Tras la presentación del estudio ha tenido lugar la mesa redonda Las fundaciones como motor cultural con la participación de Andrés Pérez Perruca, responsable del Área de Innovación Cultural y Pensamiento Crítico de Fundación Telefónica, Sonia García-Fraile Cámara, responsable de Cultura de Fundación ONCE, Marjorie Nétange, directora de Desarrollo de Fundación Albéniz-Escuela Superior de Música Reina Sofía y Luis González Martín, director general de la Fundación Germán Sánchez Ruipérez y vicepresidente tercero de la AEF y la moderación de Alicia Piñar Real, responsable de Relaciones Institucionales y Asuntos Públicos de la AEF.
La contribución socioeconómica de las fundaciones del ámbito cultural parte de una idea central: la cultura no es solo un ámbito de producción y consumo, sino un bien social integrado que contribuye a la cohesión, al sentido de pertenencia, al bienestar individual y colectivo y al pensamiento crítico, al tiempo que genera actividad económica y empleo. En ese ecosistema —donde conviven administraciones públicas, industrias culturales y creativas y sociedad civil— las fundaciones actúan como un puente que amplía capilaridad, continuidad y alcance social de la acción cultural, y refuerza su presencia territorial.
Los cinco impactos de las fundaciones del ámbito cultural en España
- Impacto económico: genera cerca de 10.340 millones de euros de valor añadido bruto (VAB), equivalente al 0,7% del PIB español y sostiene aproximadamente 170.000 empleos, el 0,9% nacional. Cada euro de actividad cultural fundacional genera casi dos adicionales.
- Impacto territorial: más de 3.500 fundaciones están presentes en 951 municipios de los que el 40 % de ellos son rurales y, en muchos casos, actúan como dinamizadores de la revitalización local y turística del territorio.

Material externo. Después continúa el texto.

(** C15. An export discloses only what the catalog allows: the purpose is given,
    the fields are distinct and registered, every cell is the field's value
    through the field's mask, a restricted or personal field is masked and
    requires an approval and a watermark, and the row limit holds. *)
Theorem exports_are_governed policies c options rows artifact :
  NewCatalog policies = Ok c -> RenderExport c options rows = Ok artifact ->
  TrimSpace (o_Purpose options) <> "" /\ NoDup (ea_Fields artifact) /\
  ea_RowCount artifact = llen rows /\ llen rows <= MaximumExportMaxRows /\
  ea_SHA256 artifact = Sum256hex (ea_Content artifact) /\
  (forall field, field ∈ ea_Fields artifact -> exists p, c !! field = Some p /\
     (f_ExportApproval p = true -> TrimSpace (o_ApprovalID options) <> "") /\
     (f_Watermark p = true -> TrimSpace (o_Watermark options) <> "") /\
     (sensitive (f_Classification p) = true ->
      f_Mask p <> MaskNone /\ TrimSpace (o_ApprovalID options) <> "" /\ TrimSpace (o_Watermark options) <> "")) /\
  exists values,
    (ea_Content artifact, ea_ContentType artifact) =
      renderExportContent (ea_Format artifact) (ea_Fields artifact) values (o_Watermark options) /\
    Forall2 (fun row cells => Forall2 (fun field cell =>
      exists v, row !! field = Some v /\ MaskValue c field v = Ok cell) (ea_Fields artifact) cells) rows values.
Proof.
  intros C H. apply NewCatalog_wf in C. unfold RenderExport in H.
  apply result_bind_ok in H as (fields & F & H).
  unfold normalizeExportFields in F. destruct (llen (o_Fields options) =? 0); [discriminate|].
  apply normalize_fields_ok in F as (Ef & N & Fr).
  destruct (_ && _); [discriminate|]. destruct (_ || _) eqn:Rg; [discriminate|].
  destruct (_ <? llen rows) eqn:Lim; [discriminate|].
  apply result_bind_ok in H as ([] & A & H). apply result_bind_ok in H as (values & V & H).
  unfold AuthorizeExport in A. cbn [x_Purpose] in A. destruct (TrimSpace (o_Purpose options) =s "") eqn:P; [discriminate|].
  destruct (renderExportContent _ fields values _) as [content contentType] eqn:R. injection H as <-. cbn.
  apply render_rows_ok in V. orsplit. breflect. split_and!; try done.
  - apply Forall2_length in V. unfold llen. lia.
  - lia.
  - intros field Hf. destruct (authorize_keys_ok _ _ _ A field Hf) as (p & Hp & Ap & Wm).
    assert (TrimSpace field = field) as Tf.
    { rewrite Ef in Hf. apply list_elem_of_fmap in Hf as (x & -> & _). apply TrimSpace_idem. }
    rewrite Tf in Hp. exists p. split_and!; try done. intros S.
    destruct (pw_sensitive _ _ (C _ _ Hp) S) as (? & ? & ?). auto.
  - exists values. done.
Qed.
Definition ApproveConfigChange (c : Call) (id approval : string) : M Change :=
  transitionConfigChange c id approval ActionApprove "CONFIG_CHANGE_APPROVE" "config_change.approve".
Definition PublishConfigChange (c : Call) (id approval : string) : M Change :=
  transitionConfigChange c id approval ActionPublish "CONFIG_CHANGE_PUBLISH" "config_change.publish".
Definition RequestConfigRollback (c : Call) (id approval : string) : M Change :=
  transitionConfigChange c id approval ActionRequestRollback "CONFIG_CHANGE_ROLLBACK_REQUEST" "config_change.rollback.request".
Definition RollbackConfigChange (c : Call) (id approval : string) : M Change :=
  transitionConfigChange c id approval ActionRollback "CONFIG_CHANGE_ROLLBACK" "config_change.rollback".

(** *** Data policies and exports *)

Definition UpsertDataFieldPolicy (c : Call) (input : option FieldPolicy) (approval : string) : M PolicyRecord :=
  handler c (fun actor =>
    _ ← guard_not (negb (has_dataPolicy s) || negb (has_approval s))
          (unavailable "DATA_POLICY_UNAVAILABLE" "data policy approval boundary is unavailable");
    match input with
    | None => fail (BadRequest "INVALID_DATA_POLICY" "data policy field_key is required")
    | Some policy =>
      _ ← guard_not (TrimSpace (f_Key policy) =s "") (BadRequest "INVALID_DATA_POLICY" "data policy field_key is required");
      _ ← mapped serviceError (lift (DataPolicy.Validate policy));
      run (newAuditEvent c actor "data_policy.upsert" "data_field_policy" (f_Key policy)
             (object [("approval_id", JStr approval); ("classification", JStr (f_Classification policy));
                      ("mask_strategy", JStr (f_Mask policy))]))
        (_ ← in_approval (Approval.AuthorizeExecution actor approval
               (Approval.mkExecutionInput "DATA_POLICY_CHANGE" "data_policy.upsert" "data_field_policy" (f_Key policy)
                  (protojson_field policy)));
         in_policies (DataPolicy.Upsert actor policy)) unnamed
    end).
(* ===== verification/Composition.v ===== *)
(** * The platform as a whole

    What the handlers of [Platform] make of the components together: every
    change comes with its audit event, critical changes with the approval they
    claim, and every history of requests is, in the tables of each component, a
    history of that component, so that what is proved of the components holds of
    the platform. *)

From S2P Require Import Prelude GoString GoTime Json Database Identity GrantPolicy SecurityPolicy Directory IdentityStore.
From S2P Require Import Password Keyring Roles Accounts Oversight ConfigChange Approval AuditLog Download DataPolicy RequestGate Platform.

Lemma zoom_run {S T A} (get : S -> T) (put : T -> S -> S) (m : Database.M T A) e n s r n' s' :
  zoom get put m e n s = (r, n', s') -> exists x, m e n (get s) = (r, n', x) /\ s' = put x s.
Proof. unfold zoom. destruct (m e n (get s)) as [[r0 n0] x]. intros [= -> -> <-]. by exists x. Qed.

Lemma mapped_run {S A} reply (m : Database.M S A) e n t r n' t' : mapped reply m e n t = (r, n', t') ->
  exists r0, m e n t = (r0, n', t') /\ is_ok r = is_ok r0 /\ (forall a, r = Ok a <-> r0 = Ok a).
Proof.
  unfold mapped. destruct (m e n t) as [[[a|err] k] t1]; intros [= <- -> ->]; eexists;
    (split; [reflexivity|split; [done|]]); intros b; split; congruence.
Qed.
Lemma recorded_login_done expected event org action (m : TM login_outcome) e n t r n' t' :
  attempt_event action org event -> (forall l, keeps (fun t => pf_audit t = l) m) ->
  (forall e n t o n' t', m e n t = (Ok o, n', t') -> of_organization org o) -> in_tx e = true ->
  recorded_login expected event m e n t = (Ok r, n', t') -> login_done action t t' (Ok r).
Proof.
  intros Ev K G T R. unfold recorded_login in R. apply bind_ok in R as (r0 & n1 & t1 & M & R). apply attempt_inv in M.
  pose proof (K (pf_audit t) e n t eq_refl) as L. rewrite M in L. cbn in L.
  destruct (login_error r0) as [err|] eqn:F.
  - destruct (expected err); [|by apply fail_ok in R]. run.
    match goal with W : write _ _ _ _ = _ |- _ => apply write_runs in W; [|done]; destruct (failed_row _ _ _ _ _ _ Ev W) as (row & A & Lg) end.
    by apply (ld_refused _ _ _ _ row); [rewrite F| |rewrite <- L].
  - destruct r0 as [[p token csrf expires|]|]; try done. run.
    match goal with W : write _ _ _ _ = _ |- _ => apply write_runs in W; [|done];
      destruct (signed_row _ _ _ _ _ _ p token csrf expires Ev (G _ _ _ _ _ _ M) W) as (row & A & Lg) end.
    by apply (ld_in _ _ _ _ _ _ _ row); [|rewrite <- L].
Qed.

Lemma WithTx_done action (m : TM (result login_outcome)) e n t r n' t' :
  (forall n r n' t', m (e <| in_tx := true |>) n t = (Ok r, n', t') -> login_done action t t' (Ok r)) ->
  in_tx e = false -> WithTx m e n t = (r, n', t') -> login_done action t t' r.
Proof.
  intros D T R. destruct r as [r|err].
  - apply WithTx_inside in R as (n0 & k & R). by eapply D.
  - apply ld_rolled_back. by eapply WithTx_atomic.
Qed.
(* ===== verification/Visits.v ===== *)
(** * Visits

    What the handlers of [SelfService] do to the platform: a visit changes
    accounts and never roles, with the event that says so, so that a history of
    the platform goes on with it. *)

From S2P Require Import Prelude GoString GoTime Json Database Keyring Identity GrantPolicy SecurityPolicy Directory IdentityStore.
From S2P Require Import Password Roles Accounts Oversight AuditLog DataPolicy RequestGate SharedState Platform Composition SelfService.

(** ** What happens to an account leaves the roles alone *)

Section accounts.
Context `{UnicodeTables} `{Argon2} `{TOTP} (service : Service) (crypt : option Provider) (t0 : IdentityStore.Tables).
Notation same := (same_roles t0).

Lemma same_settings org : keeps same (IdentityStore.in_settings (resolveSecurityPolicy service org)).
Proof. apply reads_keeps, in_settings_reads, reads_resolve. Qed.
Lemma same_active org : keeps same (enforceOrganizationActive org).
Proof. apply reads_keeps, reads_organization_active. Qed.
Lemma same_encrypt c p aad : keeps same (@prov_Encrypt c IdentityStore.Tables p aad).
Proof. apply reads_keeps, prov_Encrypt_reads. Qed.
Lemma same_generate issuer account : keeps same (Generate issuer account).
Proof. by intros e n t S. Qed.
#[local] Hint Resolve same_settings same_active same_encrypt same_generate keeps_change_users keeps_affected_users
  keeps_sessions keeps_history keeps_UserByID same_roles_refl : forge.

(** Statements on the tables that the roles are not in. *)
Ltac aside :=
  first [ apply keeps_exec; intros ? []; by split
        | apply keeps_change_users; intros ?; by repeat case_match
        | by apply keeps_affected_users
        | apply keeps_stmt; intros ? ? ? [] [= _ <-]; by split
        | let E := fresh in apply keeps_stmt; intros ? ? ? [] E;
          unfold insert_session, insert_factor, insert_code, insert_token in E; guards E; injection E as _ <-; by split ].
(* ===== verification/Storage.v ===== *)
(** * Object storage

    [internal/platform/storage]: the provider profiles, the capability contract
    of a target, the S3 store whose regulated operations need that contract, and
    the keys of the store on the local disk.

    The client of the AWS SDK is a parameter: it answers a request at a tick; the
    state is the list of requests it was given. *)

From S2P Require Import Prelude GoString GoTime Crypto Strconv Database Keyring.

(** ** Profiles *)

Definition ProviderProfileGenericS3 := "generic-s3".
Definition ProviderProfileAWSS3 := "aws-s3".
Definition ProviderProfileMinIO := "minio".
Definition ProviderProfileCephRGW := "ceph-rgw".
Definition ProviderProfileAlibabaOSS := "alibaba-oss".
Definition ProviderProfileTencentCOS := "tencent-cos".
Definition ProviderProfileHuaweiOBS := "huawei-obs".
Definition ProviderProfileLocal := "local".

Definition errUnsupportedProfile : error := Errorf "unsupported storage provider profile" [].

Definition profile_aliases : list (list string * string) :=
  [(["s3"; "aws"; "aws-s3"; "amazon-s3"], ProviderProfileAWSS3);
   (["s3-compatible"; "s3_compatible"; "generic-s3"; "generic"], ProviderProfileGenericS3);
   (["minio"; "minio-s3"], ProviderProfileMinIO);
   (["ceph"; "ceph-rgw"; "radosgw"], ProviderProfileCephRGW);
   (["oss"; "aliyun-oss"; "alibaba-oss"], ProviderProfileAlibabaOSS);
   (["cos"; "tencent-cos"], ProviderProfileTencentCOS);
   (["obs"; "huawei-obs"], ProviderProfileHuaweiOBS)].

Definition ResolveProviderProfile (value : string) : result string :=
  let name := ToLower (TrimSpace value) in
  if contains [""; "local"; "filesystem"] name then Ok ProviderProfileLocal
  else match List.find (fun p => contains p.1 name) profile_aliases with
       | Some (_, profile) => Ok profile
       | None => Err errUnsupportedProfile
       end.

Definition IsS3Profile (profile : string) : bool := profile <>s ProviderProfileLocal.

(** ** Capabilities *)

Definition CapabilityBasicObjectIO := "basic_object_io".
Definition CapabilityMultipartRecovery := "multipart_recovery".
Definition CapabilityChecksum := "checksum".
Definition CapabilitySSES3 := "sse_s3".
Definition CapabilitySSEKMS := "sse_kms".
Definition CapabilityVersioning := "versioning".
Definition CapabilityObjectLock := "object_lock".
Definition CapabilityRetention := "retention".
Definition CapabilityLegalHold := "legal_hold".
Definition CapabilityConstrainedPresign := "constrained_presign".
Definition CapabilityTemporaryCredential := "temporary_credentials".

Definition CapabilitySupported := "supported".
Definition CapabilityUnsupported := "unsupported".
Definition CapabilityUnknown := "unknown".

Record CapabilityStatus := mkStatus { cs_State : string; cs_Evidence : string }.

Definition EvidenceTargetTested := "Target-tested".
Definition EvidenceNotCertified := "Not certified".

- Impacto social: democratizan el acceso a la cultura al conceder becas, organizar exposiciones, festivales, talleres y actividades educativas que llegan a públicos diversos, incluyendo a personas con discapacidad, comunidades rurales y jóvenes de entornos vulnerables.
- Impacto en la consolidación de un tejido cultural formado por miles de profesionales, creadores, artistas, técnicos, emprendedores y voluntarios que constituyen el núcleo esencial que articula la actividad cultural.
- Impacto internacional: en 2004, 19 millones de turistas internacionales visitaron España principalmente por motivos culturales, con un gasto asociado de 26.160 millones de euros y más de 34 millones realizaron algunas actividad cultural durante su estancia.